Saved entries
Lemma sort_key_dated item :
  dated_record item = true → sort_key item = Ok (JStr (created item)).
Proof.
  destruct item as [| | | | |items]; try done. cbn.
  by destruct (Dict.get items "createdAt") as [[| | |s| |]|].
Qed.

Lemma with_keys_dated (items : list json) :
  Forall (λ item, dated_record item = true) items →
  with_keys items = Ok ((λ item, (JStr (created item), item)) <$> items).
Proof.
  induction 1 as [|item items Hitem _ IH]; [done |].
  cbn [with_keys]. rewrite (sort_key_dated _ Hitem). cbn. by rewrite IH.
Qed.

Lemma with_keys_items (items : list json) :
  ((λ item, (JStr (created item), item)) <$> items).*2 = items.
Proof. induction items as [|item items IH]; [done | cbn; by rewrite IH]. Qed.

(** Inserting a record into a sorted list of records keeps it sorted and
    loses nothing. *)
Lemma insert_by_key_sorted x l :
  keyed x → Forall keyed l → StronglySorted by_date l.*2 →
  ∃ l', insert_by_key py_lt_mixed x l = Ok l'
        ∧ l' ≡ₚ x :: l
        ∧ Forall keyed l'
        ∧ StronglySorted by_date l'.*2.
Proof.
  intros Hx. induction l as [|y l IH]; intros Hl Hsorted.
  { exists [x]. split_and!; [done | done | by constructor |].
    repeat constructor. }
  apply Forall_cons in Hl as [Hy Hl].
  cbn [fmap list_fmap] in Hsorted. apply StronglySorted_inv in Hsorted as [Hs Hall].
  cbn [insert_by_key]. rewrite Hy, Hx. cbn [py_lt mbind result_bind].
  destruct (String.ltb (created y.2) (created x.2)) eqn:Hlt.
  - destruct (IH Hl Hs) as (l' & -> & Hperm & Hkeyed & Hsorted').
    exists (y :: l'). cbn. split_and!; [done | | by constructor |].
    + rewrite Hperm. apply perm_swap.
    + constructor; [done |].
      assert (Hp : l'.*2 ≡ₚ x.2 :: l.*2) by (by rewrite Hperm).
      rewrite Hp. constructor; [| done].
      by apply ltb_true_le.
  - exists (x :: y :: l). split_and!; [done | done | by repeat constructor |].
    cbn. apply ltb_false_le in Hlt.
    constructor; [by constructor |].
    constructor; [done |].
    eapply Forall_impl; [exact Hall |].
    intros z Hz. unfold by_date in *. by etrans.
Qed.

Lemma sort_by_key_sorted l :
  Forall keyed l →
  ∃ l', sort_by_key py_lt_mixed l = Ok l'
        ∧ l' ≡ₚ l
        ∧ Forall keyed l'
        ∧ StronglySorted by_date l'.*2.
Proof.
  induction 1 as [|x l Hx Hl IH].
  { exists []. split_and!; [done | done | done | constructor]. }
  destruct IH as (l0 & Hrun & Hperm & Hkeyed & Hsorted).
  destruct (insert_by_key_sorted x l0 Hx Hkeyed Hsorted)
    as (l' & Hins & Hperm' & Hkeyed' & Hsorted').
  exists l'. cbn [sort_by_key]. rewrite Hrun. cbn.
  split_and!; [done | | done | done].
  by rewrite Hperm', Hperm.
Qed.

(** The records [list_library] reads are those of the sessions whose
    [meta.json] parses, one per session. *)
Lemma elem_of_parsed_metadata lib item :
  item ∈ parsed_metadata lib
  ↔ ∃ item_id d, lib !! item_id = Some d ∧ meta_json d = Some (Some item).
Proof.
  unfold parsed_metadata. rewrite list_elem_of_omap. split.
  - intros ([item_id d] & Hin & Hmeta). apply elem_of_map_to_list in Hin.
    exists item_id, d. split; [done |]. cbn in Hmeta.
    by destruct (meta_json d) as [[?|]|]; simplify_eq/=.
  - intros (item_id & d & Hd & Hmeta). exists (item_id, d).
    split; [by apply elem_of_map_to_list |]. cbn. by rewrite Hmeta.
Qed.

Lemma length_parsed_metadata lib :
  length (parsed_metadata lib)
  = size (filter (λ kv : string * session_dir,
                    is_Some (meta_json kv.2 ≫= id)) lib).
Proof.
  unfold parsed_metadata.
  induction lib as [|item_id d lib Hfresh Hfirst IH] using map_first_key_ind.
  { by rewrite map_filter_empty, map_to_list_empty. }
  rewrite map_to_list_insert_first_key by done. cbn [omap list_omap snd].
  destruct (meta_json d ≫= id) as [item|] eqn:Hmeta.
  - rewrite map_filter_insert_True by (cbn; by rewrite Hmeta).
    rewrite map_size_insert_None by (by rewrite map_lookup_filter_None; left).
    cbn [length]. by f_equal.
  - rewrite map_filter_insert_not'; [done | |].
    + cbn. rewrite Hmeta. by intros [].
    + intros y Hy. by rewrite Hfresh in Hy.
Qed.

---

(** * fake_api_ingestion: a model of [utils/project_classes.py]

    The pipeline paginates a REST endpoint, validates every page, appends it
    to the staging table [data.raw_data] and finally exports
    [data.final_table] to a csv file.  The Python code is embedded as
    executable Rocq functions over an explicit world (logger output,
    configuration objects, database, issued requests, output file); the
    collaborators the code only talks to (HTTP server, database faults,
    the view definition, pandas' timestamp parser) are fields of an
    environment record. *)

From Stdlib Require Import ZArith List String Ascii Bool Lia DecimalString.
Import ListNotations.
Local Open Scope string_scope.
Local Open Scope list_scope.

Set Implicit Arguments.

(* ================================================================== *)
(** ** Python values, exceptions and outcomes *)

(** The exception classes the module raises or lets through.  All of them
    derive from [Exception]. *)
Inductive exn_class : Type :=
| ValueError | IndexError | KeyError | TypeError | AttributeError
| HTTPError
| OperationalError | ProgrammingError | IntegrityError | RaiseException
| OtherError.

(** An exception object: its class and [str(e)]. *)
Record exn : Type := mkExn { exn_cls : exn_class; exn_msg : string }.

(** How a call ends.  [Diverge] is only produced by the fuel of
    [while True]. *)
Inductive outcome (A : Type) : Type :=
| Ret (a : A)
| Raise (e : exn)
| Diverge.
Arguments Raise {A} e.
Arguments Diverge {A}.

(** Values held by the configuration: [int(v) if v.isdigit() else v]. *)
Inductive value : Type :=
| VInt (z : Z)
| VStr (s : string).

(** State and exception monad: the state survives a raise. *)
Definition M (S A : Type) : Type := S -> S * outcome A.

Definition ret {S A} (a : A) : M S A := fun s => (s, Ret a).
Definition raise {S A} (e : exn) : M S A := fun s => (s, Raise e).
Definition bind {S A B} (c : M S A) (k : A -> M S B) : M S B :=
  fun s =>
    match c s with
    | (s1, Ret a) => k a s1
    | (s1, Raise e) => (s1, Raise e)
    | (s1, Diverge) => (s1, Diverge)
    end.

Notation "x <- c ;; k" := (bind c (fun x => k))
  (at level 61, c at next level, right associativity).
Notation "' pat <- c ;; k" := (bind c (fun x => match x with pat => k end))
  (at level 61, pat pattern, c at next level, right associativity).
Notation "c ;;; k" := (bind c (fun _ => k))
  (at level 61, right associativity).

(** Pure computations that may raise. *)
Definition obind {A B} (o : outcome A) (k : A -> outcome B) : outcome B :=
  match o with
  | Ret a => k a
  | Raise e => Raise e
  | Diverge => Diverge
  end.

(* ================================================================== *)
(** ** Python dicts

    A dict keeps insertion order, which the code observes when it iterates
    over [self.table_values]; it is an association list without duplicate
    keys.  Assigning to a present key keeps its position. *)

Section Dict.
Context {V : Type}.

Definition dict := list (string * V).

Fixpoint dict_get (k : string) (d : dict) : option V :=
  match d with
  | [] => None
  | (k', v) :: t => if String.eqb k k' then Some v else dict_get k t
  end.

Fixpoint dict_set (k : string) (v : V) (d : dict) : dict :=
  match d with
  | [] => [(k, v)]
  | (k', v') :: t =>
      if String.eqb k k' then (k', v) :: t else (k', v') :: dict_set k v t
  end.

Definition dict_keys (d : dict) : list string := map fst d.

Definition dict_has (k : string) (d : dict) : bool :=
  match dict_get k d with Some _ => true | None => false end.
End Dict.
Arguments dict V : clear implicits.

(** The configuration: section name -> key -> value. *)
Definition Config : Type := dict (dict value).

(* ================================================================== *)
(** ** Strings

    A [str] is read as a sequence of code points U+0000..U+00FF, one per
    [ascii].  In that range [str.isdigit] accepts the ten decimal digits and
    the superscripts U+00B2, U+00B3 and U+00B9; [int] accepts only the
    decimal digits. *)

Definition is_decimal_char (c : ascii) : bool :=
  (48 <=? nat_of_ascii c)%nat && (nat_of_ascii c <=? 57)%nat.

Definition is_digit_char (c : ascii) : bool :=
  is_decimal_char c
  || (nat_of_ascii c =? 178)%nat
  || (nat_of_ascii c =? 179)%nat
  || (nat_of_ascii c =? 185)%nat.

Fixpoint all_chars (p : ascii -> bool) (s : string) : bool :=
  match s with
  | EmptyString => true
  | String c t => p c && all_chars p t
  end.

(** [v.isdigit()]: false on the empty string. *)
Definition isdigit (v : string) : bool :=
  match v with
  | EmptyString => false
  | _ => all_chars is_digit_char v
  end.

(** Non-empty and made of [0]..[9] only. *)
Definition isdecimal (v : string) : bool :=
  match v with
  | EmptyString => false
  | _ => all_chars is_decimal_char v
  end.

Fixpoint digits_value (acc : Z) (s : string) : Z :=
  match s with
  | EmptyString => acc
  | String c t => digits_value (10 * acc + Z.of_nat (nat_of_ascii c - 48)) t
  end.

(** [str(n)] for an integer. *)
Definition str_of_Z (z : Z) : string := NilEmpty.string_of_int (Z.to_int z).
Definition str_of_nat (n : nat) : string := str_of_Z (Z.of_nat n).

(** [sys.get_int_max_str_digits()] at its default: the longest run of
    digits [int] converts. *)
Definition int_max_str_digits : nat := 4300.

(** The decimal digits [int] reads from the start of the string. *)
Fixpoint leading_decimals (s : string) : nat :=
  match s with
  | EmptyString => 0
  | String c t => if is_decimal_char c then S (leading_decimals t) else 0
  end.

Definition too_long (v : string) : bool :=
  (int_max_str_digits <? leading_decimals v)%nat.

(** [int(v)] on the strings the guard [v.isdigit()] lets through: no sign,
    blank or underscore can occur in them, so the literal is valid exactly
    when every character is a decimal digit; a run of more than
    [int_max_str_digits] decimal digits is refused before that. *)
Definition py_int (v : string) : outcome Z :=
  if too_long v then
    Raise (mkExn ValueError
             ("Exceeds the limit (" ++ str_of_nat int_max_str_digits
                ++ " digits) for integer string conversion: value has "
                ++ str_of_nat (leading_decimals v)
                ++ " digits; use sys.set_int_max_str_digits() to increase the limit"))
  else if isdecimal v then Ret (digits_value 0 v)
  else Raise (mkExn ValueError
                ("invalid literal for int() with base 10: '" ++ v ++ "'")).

### TASK
Where a line of the records contains the word "limit", count it; state only the final tally.

### YOUR SOLUTION
2